Under a draft law expected to be voted in parliament on Thursday, consumers would be able to legally use software that converts digital content into any format.
It would no longer be illegal to crack digital rights management—the codes that protect music, films and other content—if it is to enable to the conversion from one format to another, said Christian Vanneste, Rapporteur, a senior parliamentarian who helps guide law in France.
Naturally, everyone who doesn't have an iPod is hailing this as a great advance—and I'm sure all the WMA-based music stores are pleased as punch because then they'd get access to the iPod and wouldn't suffer any hardships as the result of the law that's obviously aimed at Apple and only Apple. But what's going to happen is that iTunes will have to pull out of France, or else integrate automatic WMA/WMV/MP3 download conversions into the purchasing process, neatly torpedoing the iTunes/iPod symbiosis advantage that has made the product combination so wildly more popular than anything else.
Consumers didn't have to choose the iPod and iTunes. They weren't forced into it by any lack of viable alternatives, either hardware or software. They chose, like rational human beings in a commodity market, to pick what they perceived as the superior product. And now that superiority is going to be rendered moot by law.
What will these lawmakers do for their next trick? Demand that Mac OS X run on Windows PCs? Force SD-based digital cameras to take CompactFlash cards? Require website developers to make their content available in every known human language (especially French)? Burn down every house whose owners ever heard Beavis say "fire"? Gee, I sure hope so, because as a beatific George Lowe said on ATHF, "By following the rules, you're guaranteed to make a mediocre product that no one can relate to."

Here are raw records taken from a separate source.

Lemma clone_and_count_success_witness :
  (clone_and_count (sample_env (λ _, sample_answer 200 "4000" [])
                               (Completed sample_log))
                   "t0" "octo/a" blank_world).1
  = Done [mkApiWeek (Some 1699833600) (Some 5) (Some 3)].
Proof.
  rewrite (clone_and_count_success
             (sample_env (λ _, sample_answer 200 "4000" []) (Completed sample_log))
             "t0" "octo/a" "" sample_log blank_world eq_refl eq_refl).
  by vm_compute.
Defined.

Lemma clone_and_count_failure_is_empty_witness :
  clone_and_count (env_status 200) "t0" "octo/a" blank_world =
    (Done [],
     mkWorld [Rmtree; Ran (GitLogNumstat "ctf05"); Ran (GitCloneBare "t0" "octo/a");
              Mkdtemp] None None).
Proof.
  destruct (clone_and_count_failure_is_empty (env_status 200) "t0" "octo/a"
              blank_world) as [_ Hlog].
  apply Hlog; [by exists ""|by left].
Defined.

Section CloneAndCountRaises.

Context (env : Env).

(** [clone_and_count] raises only when both git runs succeeded and the
    parse of the log raises, and then only [ValueError] or [OutOfRange]. *)
Theorem clone_and_count_raises token name w e :
  (clone_and_count env token name w).1 = Raise e →
  (e = ValueError ∨ e = OutOfRange) ∧
  ∃ out stdout,
    git env (Mkdtemp :: trace w) (GitCloneBare token name) = Completed out ∧
    git env (Ran (GitCloneBare token name) :: Mkdtemp :: trace w)
        (GitLogNumstat (GITHUB_USER env)) = Completed stdout ∧
    parse_numstat stdout = Raise e.
Proof.
  rewrite clone_and_count_cases. cbv zeta.
  destruct (git env _ (GitCloneBare token name)) as [out| |]; [|done..].
  destruct (git env _ (GitLogNumstat _)) as [stdout| |]; [|done..].
  cbn. intros Hparse. split; [by apply parse_numstat_raises in Hparse|].
  by exists out, stdout.
Qed.
(** * Meeting-summary agent: adapter fallback chain and context optimizer

    A shallow embedding of [ai_service_adapter.py] (the degradation
    templates of the three adapter families and [AIServiceManager]) and of
    [context_optimizer.py] (meeting-type detection, keyword extraction and
    the post-processing passes), with the properties stated about them.

    Python [str] values are sequences of Unicode code points, so [len] and
    slicing count code points; they are modelled as [list N].  String
    literals of the source are written as UTF-8 literals and decoded once
    by [u]. *)

From Stdlib Require Import ZArith NArith List Ascii String Lia Bool.
From Stdlib Require Import Sorted Permutation.
From Stdlib Require QArith.
From stdpp Require Import base option list gmap.
Import ListNotations.

Local Open Scope N_scope.

(** ** Python strings *)

Module PyStr.

Abbreviation str := (list N).

(** UTF-8 decoding of a source literal: [need] continuation bytes are
    still expected for the code point accumulated in [acc]. *)
Fixpoint utf8_go (bs : list N) (need : nat) (acc : N) : str :=
  match bs with
  | [] => []
  | b :: rest =>
      match need with
      | O =>
          if b <? 128 then b :: utf8_go rest 0 0
          else if b <? 224 then utf8_go rest 1 (b - 192)
          else if b <? 240 then utf8_go rest 2 (b - 224)
          else utf8_go rest 3 (b - 240)
      | S O => (acc * 64 + (b - 128)) :: utf8_go rest 0 0
      | S n => utf8_go rest n (acc * 64 + (b - 128))
      end
  end.

Definition u (s : string) : str :=
  utf8_go (map N_of_ascii (list_ascii_of_string s)) 0 0.

(** [a == b] on two strings. *)
Fixpoint str_eqb (a b : str) : bool :=
  match a, b with
  | [], [] => true
  | x :: a', y :: b' => (x =? y) && str_eqb a' b'
  | _, _ => false
  end.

Leave it to well-meaning do-gooders flying banners like "fair trade" and "level playing field" to rob the world of the great things that companies like Apple can accomplish when left to their own devices.
Kris adds:
There is one aspect of the French mandating the transportability of songs from iTunes to non-Apple players that I have not seen discussed in any of the sites or any one's commentary... switching DRM schemes. Music downloaded from iTunes is encrypted with your iTunes account information. To play the music your computer is enabled with keys authorized and downloaded from iTunes.
If Apple were to use WMA DRM then they would need to license the encryption and either hand Microsoft the account information to manage (not bloody likely) or manage all that themselves and be tied to Microsoft software (also highly unlikely). And conversely, all the other music stores would have to license iTunes DRM and all the encryption/monitoring/managing software from Apple. And this says nothing about all the hassles of integration with thousands of me-too music players. All of this can not be restricted to France. It would go worldwide in nanoseconds once the companies have it.
Or they could allow the music to be switched to nice and DRM free MP3 or Ogg (extremely unlikely - can you say Arr?).
Or Apple turned off iTunes in France (probable).
Or the legislation will sink to the bottom like the Charles de Gaul's propellor (most probable).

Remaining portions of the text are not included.